TASK BRIEF.
Copy out exactly the lines below that run from the one holding "The display's watch" to the one holding "(garbled : list", keeping both of those lines and no others.

┏━━

Lemma length_entries buffer : length (entries buffer) = (2 * length buffer)%nat.
Proof. unfold entries. induction buffer as [|c l IH]; [done|]. cbn in *. lia. Qed.

(** The iterator inside a reception, before the level [p] of symbol [i]. *)
Definition at_entry (buffer : list PulseCode) (i p : nat) : PulseDistanceIter :=
  {| symbols := buffer; symbol_idx := i; part := p; done := false |}.

Lemma left_over_first buffer i code : buffer !! i = Some code ->
  left_over (at_entry buffer i 0) = (level1 code, length1 code) :: left_over (at_entry buffer i 1) /\
  left_over (at_entry buffer i 1) = (level2 code, length2 code) :: left_over (at_entry buffer (S i) 0).
Proof. intros Hc. unfold left_over. cbn. by rewrite (drop_S _ _ _ Hc). Qed.

(** What a call of [next] promises. *)
Definition NextSpec (self : PulseDistanceIter) (res : option (option Z * PulseDistanceIter)) : Prop :=
  exists o self', res = Some (o, self') /\
  match o with
  | None => low_gaps (left_over self) = []
  | Some gap => low_gaps (left_over self) = gap :: low_gaps (left_over self') /\
      (length (left_over self') < length (left_over self))%nat /\
      exists i p, (p <= 1)%nat /\ self' = at_entry (symbols self) i p
  end.

Lemma next_skips self self' res len : left_over self = (High, len) :: left_over self' -> (len =? 0) = false ->
  symbols self' = symbols self -> NextSpec self' res -> NextSpec self res.
Proof.
  intros E Hl Hs (o & s2 & -> & Ho). exists o, s2. split; [done|]. rewrite E. cbn [low_gaps length]. rewrite Hl.
  rewrite decide_False by done. destruct o as [gap|]; [|done]. destruct Ho as (-> & ? & i & p & ? & ->).
  split_and!; [done | lia |]. exists i, p. by rewrite Hs.
Qed.

Lemma next_loop_spec fuel buffer i p : (p <= 1)%nat ->
  (length (left_over (at_entry buffer i p)) < fuel)%nat ->
  NextSpec (at_entry buffer i p) (next_loop fuel (at_entry buffer i p)).
Proof.
  revert i p. induction fuel as [|fuel IH]; intros i p Hp Hf; [lia|]. cbn [next_loop at_entry done negb andb symbol_idx symbols].
  destruct (Nat.ltb_spec i (length buffer)) as [Hi|Hi]; last first.
  { do 2 eexists. split; [done|]. unfold left_over. cbn. rewrite (drop_ge buffer) by done. by destruct p. }
  destruct (lookup_lt_is_Some_2 _ _ Hi) as [code Hc]. rewrite Hc. cbn [mbind option_bind].
  destruct (left_over_first buffer i code Hc) as [E0 E1].
  destruct p as [|[|]]; [| |lia]; cbn [part at_entry Nat.eqb]; fold (at_entry buffer i 0); fold (at_entry buffer i 1); [rewrite E0 in Hf | rewrite E1 in Hf]; cbn [length] in Hf;
    [destruct (length1 code =? 0) eqn:El | destruct (length2 code =? 0) eqn:El];
    try (do 2 eexists; split; [done|]; rewrite ?E0, ?E1; cbn [low_gaps]; by rewrite El).
  all: case_decide as Hl.
  - do 2 eexists. split; [done|]. fold (at_entry buffer i 1). rewrite E0. cbn [low_gaps length]. rewrite El, decide_True by done.
    split_and!; [done | lia |]. by exists i, 1%nat.
  - apply (next_skips _ (at_entry buffer i 1) _ (length1 code)); [|done..|apply IH; lia].
    rewrite E0. by destruct (level1 code).
  - do 2 eexists. split; [done|]. fold (at_entry buffer (S i) 0). rewrite E1. cbn [low_gaps length]. rewrite El, decide_True by done.
    split_and!; [done | lia |]. exists (S i), 0%nat. split; [lia|done].
  - apply (next_skips _ (at_entry buffer (S i) 0) _ (length2 code)); [|done..|apply IH; lia].
    rewrite E1. by destruct (level2 code).
Qed.

Lemma left_over_length buffer i p : (length (left_over (at_entry buffer i p)) <= 2 * length buffer)%nat.
Proof. unfold left_over. cbn [done at_entry symbols symbol_idx part]. rewrite length_drop, length_entries, length_drop. lia. Qed.

Lemma gaps_loop_spec fuel buffer i p : (p <= 1)%nat -> (length (left_over (at_entry buffer i p)) < fuel)%nat ->
  gaps_loop fuel (at_entry buffer i p) = Some (low_gaps (left_over (at_entry buffer i p))).
Proof.
  revert i p. induction fuel as [|fuel IH]; intros i p Hp Hf; [lia|]. cbn [gaps_loop].
  pose proof (left_over_length buffer i p).
  destruct (next_loop_spec (iter_fuel (at_entry buffer i p)) buffer i p Hp) as (o & self' & E & Ho);
    [unfold iter_fuel; cbn [symbols at_entry]; lia|].
  unfold next. rewrite E. cbn [mbind option_bind]. destruct o as [gap|]; [|by rewrite Ho].
  destruct Ho as (-> & Hl & i' & p' & Hp' & ->). cbn [symbols at_entry] in *.
  fold (at_entry buffer i' p') in *. by rewrite IH by lia.
Qed.

(** The iterator ends on every buffer and count, and yields exactly the
    lengths of the low levels among the first symbols, in order, up to the
    first entry of length zero. *)
Lemma pulse_gaps buffer symbol_count :
  gaps (PulseDistanceIter_new buffer symbol_count) = Some (low_gaps (entries (take symbol_count buffer))).
Proof.
  unfold gaps, PulseDistanceIter_new. set (b := take (symbol_count `min` length buffer) buffer).
  fold (at_entry b 0 0). pose proof (left_over_length b 0 0).
  rewrite gaps_loop_spec by (unfold iter_fuel; cbn [symbols at_entry]; lia). unfold left_over. cbn. do 3 f_equal.
  unfold b. destruct (decide (symbol_count <= length buffer)%nat); [by rewrite Nat.min_l|].
  rewrite Nat.min_r by lia. by rewrite !take_ge by lia.
Qed.


(** What the peripheral records of a burst: a pulse and the gap after it in
    each symbol. *)
Definition recorded (pulses : list (Z * Z)) : list PulseCode :=
  (fun p => {| level1 := High; length1 := p.1; level2 := Low; length2 := p.2 |}) <$> pulses.

Lemma length_recorded pulses : length (recorded pulses) = length pulses.
Proof. apply length_fmap. Qed.

Lemma low_gaps_recorded pulses rest : Forall (fun p => 0 < p.1 /\ 0 < p.2) pulses ->
  low_gaps (entries (recorded pulses ++ rest)) = pulses.*2 ++ low_gaps (entries rest).
Proof.
  induction 1 as [|[h g] pulses [Hh Hg] _ IH]; [done|]. cbn [fst snd] in Hh, Hg.
  change (entries (recorded ((h, g) :: pulses) ++ rest)) with
    ((High, h) :: (Low, g) :: entries (recorded pulses ++ rest)). cbn [low_gaps fmap list_fmap snd].
  rewrite (proj2 (Z.eqb_neq h 0)), (proj2 (Z.eqb_neq g 0)) by lia.
  rewrite decide_False, decide_True by done. by rewrite IH.
Qed.

(** ** The task *)

Section Properties.
Context {W : Type -> Type} `{WatchLaws W} {C : Type -> nat -> Type} `{ChannelLaws C}.
Context {Vec : Type -> nat -> Type} `{FixedVecLaws Vec} {D : Type} `{Cc1101Laws D}.
Local Abbreviation PulseCapture := (PulseCapture W (Vec := Vec) D).
Local Abbreviation adapter := (@TelemetryPipelineAdapter Vec DEDUPE_CAPACITY).
Implicit Types (c : PulseCapture) (b : Bus W C) (r : RadioReading).

Definition cached_keys (a : adapter) : list CacheEntry := contents (dedupe a).

(** The filter and the channel, for a reading offered at [now]. *)
Record Offered (now : Z) (r : RadioReading) (o : TelemetryEnqueueOutcome) (a a' : adapter)
    (channel channel' : C RadioReading RADIO_TELEMETRY_CHANNEL_DEPTH) : Prop := {
  of_ttl : ttl_ms (dedupe a') = ttl_ms (dedupe a);
  of_entries : forall e, e ∈ cached_keys a' ->
    e ∈ cached_keys a \/ expires_at e = sat_add 64 (now_ms now) (ttl_ms (dedupe a));
  of_outcome :
    if holds (dedupe_key (to_telemetry_record r)) (live (now_ms now) (cached_keys a))
    then o = RejectedAsDuplicate /\ channel' = channel
    else match chan_try_send r channel with
         | Some sent => o = Queued /\ channel' = sent
         | None => o = DroppedByPolicy /\ channel' = channel
         end
}.

Lemma live_elem now l e : e ∈ live now l -> e ∈ l.
Proof. unfold live. rewrite list_elem_of_filter. by intros []. Qed.

Lemma delete_elem {A} i (l : list A) e : e ∈ delete i l -> e ∈ l.
Proof. intros He. eapply elem_of_submseteq; [done|]. apply sublist_submseteq, sublist_delete. Qed.

Lemma observed_entries (d : @DedupeCache Vec DEDUPE_CAPACITY) record now : exists o d',
  observe d record now = Some (o, d') /\ ttl_ms d' = ttl_ms d /\
  (o = if holds (dedupe_key record) (live now (contents d)) then Duplicate else New) /\
  forall e, e ∈ contents d' -> e ∈ contents d \/ expires_at e = sat_add 64 now (ttl_ms d).
Proof.
  destruct (observe_step d record now) as (o & d' & E & Ht & Ho). exists o, d'. split; [done|]. split; [done|].
  destruct (holds _ _).
  - destruct Ho as [-> Hc]. split; [done|]. intros e. rewrite Hc. intros He%live_elem. by left.
  - destruct Ho as [-> Hc]. split; [done|]. intros e He. case_bool_decide.
    + rewrite Hc, elem_of_app, list_elem_of_singleton in He.
      destruct He as [He%live_elem | ->]; [by left | by right].
    + destruct Hc as [[? Hc] | (i & _ & Hc)]; rewrite Hc in He; [set_solver|].
      rewrite elem_of_app, list_elem_of_singleton in He.
      destruct He as [He%delete_elem%live_elem | ->]; [by left | by right].
Qed.

Lemma enqueue_offered now r (a : adapter) (channel : C RadioReading RADIO_TELEMETRY_CHANNEL_DEPTH) :
  exists o a' channel' log,
    enqueue_with try_send a r (now_ms now) channel = Some (o, a', channel', log) /\
    Offered now r o a a' channel channel'.
Proof.
  unfold enqueue_with, map_radio_reading_to_record.
  destruct (observed_entries (dedupe a) (to_telemetry_record r) (now_ms now)) as (o & d & -> & Ht & Ho & He).
  cbn [mbind option_bind]. destruct (holds _ _) eqn:Eh; subst o.
  - do 4 eexists. split; [done|]. split; [done | done |]. unfold cached_keys. by rewrite Eh.
  - unfold try_send. destruct (chan_try_send r channel) as [sent|] eqn:Es.
    + do 4 eexists. split; [done|]. split; [done | done |]. unfold cached_keys. by rewrite Eh, Es.
    + unfold maybe_log_drop_metrics. cbn [next_drop_log_ms].
      destruct (now_ms now <? next_drop_log_ms a);
        do 4 eexists; (split; [done|]); (split; [done | done |]); unfold cached_keys; by rewrite Eh, Es.
Qed.

(** A decoded reading is offered once and shown. *)
Record Delivered (now : Z) (reading : RubicsonReading) (c : PulseCapture) (b : Bus W C)
    (r : RadioReading) (o : TelemetryEnqueueOutcome) (c' : PulseCapture) (b' : Bus W C) : Prop := {
  de_inner : inner r = reading;
  de_time : received_at r = now;
  de_rssi : smin 16 <= rssi r <= smax 16;
  de_shown : watch_value (READING_WATCH c') = Some r;
  de_pause : cpc c' = Paused (now + CAPTURE_PAUSE_SECS * 1000000);
  de_offered : Offered now r o (telemetry_adapter c) (telemetry_adapter c')
    (RADIO_TELEMETRY_CHANNEL b) (RADIO_TELEMETRY_CHANNEL b');
  de_bus : exists channel, b' = set_telemetry b channel
}.

Lemma deliver_ok now reading (rd : Cc1101Radio D) (readings : W RadioReading) (a : adapter) channel :
  exists r o rd' readings' a' channel',
    deliver now reading rd readings a channel = Some (r, o, rd', readings', a', channel') /\
    inner r = reading /\ received_at r = now /\ smin 16 <= rssi r <= smax 16 /\ watch_value readings' = Some r /\
    Offered now r o a a' channel channel'.
Proof.
  unfold deliver. pose proof (rssi_range (driver rd)) as Hr. unfold get_rssi_dbm in *.
  destruct (get_rssi (driver rd)) as [s d]. cbn in Hr. set (r := {| inner := reading |}).
  destruct (enqueue_offered now r a channel) as (o & a' & ch & log & E & Ho).
  cbn [fst snd]. rewrite E. cbn [mbind option_bind]. do 6 eexists. split; [done|]. split_and!; cbn; try done.
  - destruct s as [s|]; cbn; [by apply Hr | num].
  - destruct s as [s|]; cbn; [by apply Hr | num].
  - by rewrite watch_send_value.
Qed.

Lemma decoded_delivered now reading c b : exists r o c' b',
  decoded now reading c b = (c', b', [(r, o)]) /\ Delivered now reading c b r o c' b'.
Proof.
  unfold decoded.
  destruct (deliver_ok now reading (radio c) (READING_WATCH c) (telemetry_adapter c) (RADIO_TELEMETRY_CHANNEL b))
    as (r & o & rd & w & a & ch & -> & ? & ? & ? & ? & ?).
  do 4 eexists. split; [done|]. split; cbn; try done. by eexists.
Qed.

(** C16: from the sensor to the channels. A burst whose pulses the peripheral
    has recorded - garbled repeats, then a repeat within tolerance and its
    break, whatever follows - is decoded to the reading the sensor encoded.
    The display's watch shows it, stamped with the time of the reception. The
    filter rejects it when it equals one accepted less than thirty seconds
    ago; otherwise it is queued for publication, or dropped when the channel
    is full. Capture then pauses for 45 seconds. *)
Theorem capture_delivers (now : Z) (c : PulseCapture) (b : Bus W C)
    (pulses : list (Z * Z)) (stop : PulseCode) (stale : list PulseCode) (symbol_count : nat)
    (garbled : list (list Z)) (gaps rest : list Z) (brk id channel0 temp_raw : Z) (battery : bool)
    (Hlistening : cpc c = Listening)
    (Hcount : (MIN_SYMBOLS <= symbol_count)%nat) (Hall : (length pulses < symbol_count)%nat)
    (Hpulses : Forall (fun p => 0 < p.1 /\ 0 < p.2) pulses) (Hstop : length1 stop = 0)
    (Hburst : pulses.*2 = mjoin garbled ++ gaps ++ brk :: rest)
    (Hgarbled : Forall rejected_repeat garbled) (Hrows : (length garbled < MAX_PACKETS)%nat)
    (Hid : u8 id) (Hchannel : 0 <= channel0 < 4) (Htemp : -2048 <= temp_raw < 2048)
    (Hgaps : transmits gaps (payload_bits (build_payload id channel0 battery temp_raw)))
    (Hbrk : is_break brk) :
  exists r o c' b',
    capture_step now (Received (Count symbol_count) (recorded pulses ++ stop :: stale)) c b
      = Some (c', b', [(r, o)]) /\
    Delivered now (reading_of id channel0 battery temp_raw) c b r o c' b'.
Proof.
  unfold capture_step. rewrite Hlistening. unfold received. rewrite (proj2 (Nat.leb_le _ _)) by done.
  rewrite pulse_gaps, take_app, length_recorded, (take_ge (recorded pulses)) by (rewrite length_recorded; lia).
  destruct (symbol_count - length pulses)%nat as [|n] eqn:En; [lia|]. cbn [take].
  rewrite low_gaps_recorded by done. cbn [entries mbind list_bind app low_gaps].
  rewrite Hstop. cbn [Z.eqb]. rewrite app_nil_r, Hburst. cbn [mbind option_bind].
  pose proof (decode_gaps_agrees (mjoin garbled ++ gaps ++ brk :: rest)) as Hd. unfold decode_loop_agrees, decode_gaps in Hd.
  erewrite first_valid_transmitted in Hd by done. rewrite Hd.
  destruct (decoded_delivered now (reading_of id channel0 battery temp_raw) c b) as (r & o & c' & b' & -> & Hdel).
  by exists r, o, c', b'.
Qed.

┗━━

ANSWER SPACE.
    The display's watch shows it, stamped with the time of the reception. The
    filter rejects it when it equals one accepted less than thirty seconds
    ago; otherwise it is queued for publication, or dropped when the channel
    is full. Capture then pauses for 45 seconds. *)
Theorem capture_delivers (now : Z) (c : PulseCapture) (b : Bus W C)
    (pulses : list (Z * Z)) (stop : PulseCode) (stale : list PulseCode) (symbol_count : nat)
    (garbled : list (list Z)) (gaps rest : list Z) (brk id channel0 temp_raw : Z) (battery : bool)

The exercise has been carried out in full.